Prof. Risa Lieberwitz, industrial and labor relations, stressed the importance of protest and free speech in the student bill of rights, especially in the context of the recent folding of the Africana Center into the College of Arts and Sciences.
“I keep emphasizing this issue of information because one of the things that bothers me a lot about the University … is that things seem to be more and more that the University and administration are treating everything like a state secret, instead of the default position being that everything should be open unless there is a reason in keeping it private,” she said.
Dean of Students Kent Hubbell ’67 expanded on the administration’s perspective on the bill, specifically addressing student privacy, a prominent issue brought up in the articles of the proposed bill.
“In my experience, the University does not abridge rights, but follows as much as possible allowed to us by the Constitution,” Hubbell said.
He said the University aims to treat students as “young adults.”
Scott Grantz, associate judicial administrator, said he believes the Campus Code of Conduct could be amended to include the proposed bill of rights.
“[The Campus Code of Conduct] touches on a lot of rights, and you will hopefully be pleasantly surprised,” Grantz said.
The code protects various aspects of student rights as well as the processes available to them, Grantz said.

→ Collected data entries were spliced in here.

Lemma join_no_paren ws :
  Forall plain_word ws →
  str_any (λ c, bool_decide (c = ")"%char)) (String.concat " " ws) = false.
Proof.
  assert (∀ w, str_any (λ c, is_space c || bool_decide (c = ")"%char)) w = false →
               str_any (λ c, bool_decide (c = ")"%char)) w = false) as Hone.
  { induction w as [|c w IH]; [done|]. cbn. intros Hw. bool_facts.
    rewrite IH by done. by rewrite orb_false_r, bool_decide_false. }
  induction 1 as [|w ws [_ Hw] Hws IH]; [done|].
  destruct ws as [|w' ws]; [cbn; by apply Hone|].
  change (String.concat " " (w :: w' :: ws))
    with (w +:+ (" " +:+ String.concat " " (w' :: ws))).
  rewrite !str_any_app, IH, Hone by done. done.
Qed.

(** The start time of a process is read from field 22 of its [stat] line
    whatever the command name in field 2 contains, closing parentheses and
    spaces included: the text up to the last closing parenthesis is skipped, and
    the fields after it are counted from field 3. *)
Theorem proc_starttime_field_22 (pid_and_comm : string) (fields : list string) :
  Forall plain_word fields →
  proc_starttime (Some (pid_and_comm +:+ ") " +:+ String.concat " " fields)) =
  match fields !! (22 - 3)%nat with Some field => parse_u64 field | None => None end.
Proof.
  intros Hw. unfold proc_starttime.
  rewrite after_last_paren_app by by apply after_last_paren_none, join_no_paren.
  by rewrite split_whitespace_join.
Qed.

Definition poll_shows_zombie (p : option string * option Z) : Prop :=
  proc_state p.1 = Some "Z"%char.
(** The answers [kill(2)] documents. *)
Definition kill_errno (o : option Z) : Prop :=
  o = None ∨ o = Some EPERM ∨ o = Some ESRCH ∨ o = Some EINVAL.

Lemma kill_errno_not_found o errno :
  kill_errno o → o = Some errno → decode_error_kind errno ≠ NotFound.
Proof. unfold kill_errno. intros; destruct_or?; simplify_eq; done. Qed.

Lemma poll_gone_Ok n polls :
  Forall (λ p, kill_errno p.2) polls →
  poll_gone n polls = Ok () ↔ Exists poll_shows_zombie (take n polls).
Proof.
  revert polls. induction n as [|n IH]; intros polls Hp; cbn.
  { split; [done|intros H; inversion H]. }
  destruct polls as [|[stat probe] polls]; cbn.
  { change (bool_decide (@None ascii = Some "Z"%char)) with false. cbv iota.
    rewrite IH by done. destruct n; cbn; by split; intros H; inversion H. }
  apply Forall_cons in Hp as [Hp Hps]. rewrite Exists_cons.
  destruct (bool_decide (proc_state stat = _)) eqn:Hz; bool_facts.
  { split; [left; exact Hz|done]. }
  assert (match probe with
          | Some errno => bool_decide (decode_error_kind errno = NotFound)
          | None => false end = false) as ->.
  { destruct probe as [errno|]; [|done]. apply bool_decide_eq_false.
    by eapply kill_errno_not_found. }
  rewrite IH by done. split; [by right|]. intros [?|?]; done.
Qed.

(** What [kill_exact_pid] recognizes as a dead worker.  With the errors
    that [kill(2)] documents, it succeeds exactly when SIGKILL was delivered
    and one of the 64 polls showed a zombie: the [ESRCH] of a process that has
    already gone is not [ErrorKind::NotFound], so a worker that vanished before
    or after the signal is reported as a failure. *)
Theorem kill_exact_pid_exact (h : ProcHost) :
  kill_errno (ph_kill h) → Forall (λ p, kill_errno p.2) (ph_polls h) →
  kill_exact_pid h = Ok () ↔
  ph_kill h = None ∧ Exists poll_shows_zombie (take 64 (ph_polls h)).
Proof.
  intros Hk Hp. unfold kill_exact_pid. destruct (ph_kill h) as [errno|] eqn:E.
  - rewrite bool_decide_false by by eapply kill_errno_not_found.
    split; [done|by intros [? _]].
  - rewrite poll_gone_Ok by done. naive_solver.
Qed.
(* ===== verification/SameBoot.v ===== *)
(** * Same-boot recovery capabilities

    [recovery_capabilities.rs], [recovery_transitions.rs],
    [recovery_proofs.rs], [recovery_finalization*.rs],
    [recovery_startup_finalization.rs] and the runtime release of
    [startup_same_boot_support.rs].  A recovery step goes through a snapshot
    of the record and an authority over it; each destructive operation is
    announced in the ledger before a permit for it exists, and a seat is
    handed back through a chain of values bound to one record. *)

From stdpp Require Import base gmap sets list strings.
From Stdlib Require Import ZArith Lia.
From S2P Require Import Prelude DirFs RecoveryTypes LedgerTaxonomy Ledger.
From S2P Require Import PreviousBoot.
#[local] Open Scope niralis_scope.

Definition u64_saturating_add (a b : Z) : Z := Z.min u64_max (a + b).

(** ** Snapshots and operation permits *)

Record RecoveryStateSnapshot := mkSnapshot {
  ss_record : PersistentRecoveryRecord;
  ss_authority : SameBootRecoveryAuthority;
}.

Definition snapshot_from_record (current_boot : BootIdentity)
    (record : PersistentRecoveryRecord)
    : result RecoveryStateSnapshot PreviousBootInspectionError :=
  match SameBootRecoveryAuthority_from_record current_boot record with
  | Ok authority => Ok (mkSnapshot record authority)
  | Err e => Err e
  end.
Definition snapshot_validates (s : RecoveryStateSnapshot) : bool :=
  same_boot_validates (ss_authority s) (ss_record s).
Definition snapshot_current_boot (s : RecoveryStateSnapshot) : BootIdentity :=
  sa_current_boot (ss_authority s).

Record RecoveryOperationPermit := mkPermit {
  op_record_id : string;
  op_lifecycle_id : string;
  op_boot_id : BootIdentity;
  op_sequence : Z;
  op_attempt_id : Z;
}.

Definition permit_matches (p : RecoveryOperationPermit)
    (record : PersistentRecoveryRecord) (boot : BootIdentity) (attempt_id : Z)
    : bool :=
  str_eqb (op_record_id p) (pr_lifecycle_id record)
  && str_eqb (op_lifecycle_id p) (pr_lifecycle_id record)
  && str_eqb (boot_str (op_boot_id p)) (boot_str boot)
  && (op_sequence p =? pr_sequence record)
  && (op_attempt_id p =? attempt_id).

Definition permit_matches_binding (p : RecoveryOperationPermit)
    (authority : SameBootRecoveryAuthority) (record_id lifecycle_id : string)
    (sequence : Z) (boot_id : BootIdentity) : bool :=
  str_eqb (op_record_id p) record_id
  && str_eqb (op_lifecycle_id p) lifecycle_id
  && bool_decide (op_boot_id p = boot_id)
  && bool_decide (op_boot_id p = sa_current_boot authority)
  && (sa_record_sequence authority =? sequence)
  && (op_sequence p =? sequence).

Definition make_recovery_permit (record : PersistentRecoveryRecord)
    (attempt_id : Z)
    : result RecoveryOperationPermit PreviousBootInspectionError :=
  match BootIdentity_parse (pr_created_boot_id record) with
  | Err e => Err e
  | Ok boot => Ok (mkPermit (pr_lifecycle_id record) (pr_lifecycle_id record)
                     boot (pr_sequence record) attempt_id)
  end.

(** ** Proofs that the payload boundary is empty *)

(** What the pinned unit reports of itself. *)
Record PinnedUnit := mkPin {
  pin_invocation_id : string; pin_control_group : string;
  pin_owner_generation : Z }.

Record RecoveryBoundaryEmptyProof := mkBoundaryProof {
  bp_boot_id : BootIdentity;
  bp_record_id : string;
  bp_lifecycle_id : string;
  bp_record_sequence : Z;
  bp_invocation_id : string;
  bp_control_group : string;
  bp_owner_generation : Z;
}.
Record AuthorizedRecoveryBoundaryProof := mkAuthorizedProof {
  ap_proof : RecoveryBoundaryEmptyProof;
  ap_authorized_sequence : Z;
}.

Definition from_absent_boundary (s : RecoveryStateSnapshot)
    : RecoveryBoundaryEmptyProof :=
  let r := ss_record s in
  mkBoundaryProof (snapshot_current_boot s) (pr_lifecycle_id r)
    (pr_lifecycle_id r) (pr_sequence r)
    (default EmptyString (pr_invocation_id r))
    (default EmptyString (pr_control_group r)) 0.
Definition from_verified_boundary (s : RecoveryStateSnapshot) (pin : PinnedUnit)
    : RecoveryBoundaryEmptyProof :=
  let r := ss_record s in
  mkBoundaryProof (snapshot_current_boot s) (pr_lifecycle_id r)
    (pr_lifecycle_id r) (pr_sequence r)
    (default EmptyString (pr_invocation_id r))
    (pin_control_group pin) (pin_owner_generation pin).
Definition boundary_matches_snapshot (p : RecoveryBoundaryEmptyProof)
    (s : RecoveryStateSnapshot) : bool :=
  let r := ss_record s in
  bool_decide (bp_boot_id p = snapshot_current_boot s)
  && str_eqb (bp_record_id p) (pr_lifecycle_id r)
  && str_eqb (bp_lifecycle_id p) (pr_lifecycle_id r)
  && (bp_record_sequence p =? pr_sequence r)
  && str_eqb (bp_invocation_id p) (default EmptyString (pr_invocation_id r))
  && str_eqb (bp_control_group p) (default EmptyString (pr_control_group r)).
Definition boundary_at (sequence : Z) (p : RecoveryBoundaryEmptyProof)
    : RecoveryBoundaryEmptyProof :=
  mkBoundaryProof (bp_boot_id p) (bp_record_id p) (bp_lifecycle_id p) sequence
    (bp_invocation_id p) (bp_control_group p) (bp_owner_generation p).
Definition boundary_authorize (sequence : Z) (p : RecoveryBoundaryEmptyProof)
    : AuthorizedRecoveryBoundaryProof :=
  mkAuthorizedProof (boundary_at sequence p) sequence.
Definition authorize_next_sequence (sequence : Z)
    (p : AuthorizedRecoveryBoundaryProof) : AuthorizedRecoveryBoundaryProof :=
  mkAuthorizedProof (boundary_at sequence (ap_proof p)) sequence.
Definition authorized_matches_binding (p : AuthorizedRecoveryBoundaryProof)
    (boot : BootIdentity) (record_id lifecycle_id : string) (sequence : Z)
    : bool :=
  (ap_authorized_sequence p =? sequence)
  && bool_decide (bp_boot_id (ap_proof p) = boot)
  && str_eqb (bp_record_id (ap_proof p)) record_id
  && str_eqb (bp_lifecycle_id (ap_proof p)) lifecycle_id
  && (bp_record_sequence (ap_proof p) =? sequence).
Definition authorized_matches_snapshot (p : AuthorizedRecoveryBoundaryProof)
    (s : RecoveryStateSnapshot) : bool :=
  let r := ss_record s in
  (ap_authorized_sequence p =? pr_sequence r)
  && bool_decide (bp_boot_id (ap_proof p) = snapshot_current_boot s)
  && str_eqb (bp_record_id (ap_proof p)) (pr_lifecycle_id r)
  && str_eqb (bp_lifecycle_id (ap_proof p)) (pr_lifecycle_id r)
  && str_eqb (bp_invocation_id (ap_proof p))
       (default EmptyString (pr_invocation_id r))
  && str_eqb (bp_control_group (ap_proof p))
       (default EmptyString (pr_control_group r)).
Definition authorized_matches_pin (p : AuthorizedRecoveryBoundaryProof)
    (record : PersistentRecoveryRecord) (pin : PinnedUnit) : bool :=
  (ap_authorized_sequence p =? pr_sequence record)
  && (bp_record_sequence (ap_proof p) =? pr_sequence record)
  && str_eqb (bp_invocation_id (ap_proof p)) (pin_invocation_id pin)
  && str_eqb (bp_control_group (ap_proof p)) (pin_control_group pin)
  && (bp_owner_generation (ap_proof p) =? pin_owner_generation pin).

(** ** The finalization chain

    [FinalizationCompletionProof], [PersistedRecordResolved],
    [RuntimeReleasePermit], [RuntimeReleaseConfirmed], [RecordRemovedReceipt]
    and [SeatFreePermit] all carry the same five fields. *)
Record Binding := mkBinding {
  bd_boot_id : BootIdentity;
  bd_record_id : string;
  bd_lifecycle_id : string;
  bd_sequence : Z;
  bd_seat : string;
}.
Record RecordRemovalPermit := mkRemovalPermit {
  rp_binding : Binding;
  rp_file_identity : RecordFileIdentity;
}.

Definition binding (boot_id : BootIdentity) (record : PersistentRecoveryRecord)
    : Binding :=
  mkBinding boot_id (pr_lifecycle_id record) (pr_lifecycle_id record)
    (pr_sequence record) (pr_seat record).

Definition matches_binding (s : RecoveryStateSnapshot) (b : Binding) : bool :=
  bool_decide (bd_boot_id b = snapshot_current_boot s)
  && str_eqb (bd_record_id b) (pr_lifecycle_id (ss_record s))
  && str_eqb (bd_lifecycle_id b) (pr_lifecycle_id (ss_record s))
  && (bd_sequence b =? pr_sequence (ss_record s))
  && str_eqb (bd_seat b) (pr_seat (ss_record s)).

Definition completion_from_snapshot (s : RecoveryStateSnapshot)
    : result Binding SupervisorRecoveryError :=
  if negb (snapshot_validates s) then Err BoundaryIdentityChanged
  else Ok (binding (snapshot_current_boot s) (ss_record s)).

Section Chain.
Context `{SerdeJson PersistentRecoveryRecord}.
Context (boot : result string IoError).

Definition snapshot_or {A} (e : IoError) (r : result A PreviousBootInspectionError)
    : LG A := sr_lift (map_err (λ _, e) r).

Hubbell said that a statement of student rights and a statement of student responsibilities are paramount to the bill.
“If you can come up with something, it can serve us mightily as we go forward year after year,” Hubbell said.
After the event, Brokman looked ahead to the next step in the creation of the bill of rights.
“There were a lot of interesting comments from the professors and the administrators,” Brokman said. “I feel like with those comments there is still a few things to flesh out and contemplate. Will we go through with trying to ultimately make this part of the Campus Code of Conduct? Will [we] try to extend this to a community bill of rights? Will we try to specify or clarify the language in regards to privacy? … It’s going to take some thoughtful debate.”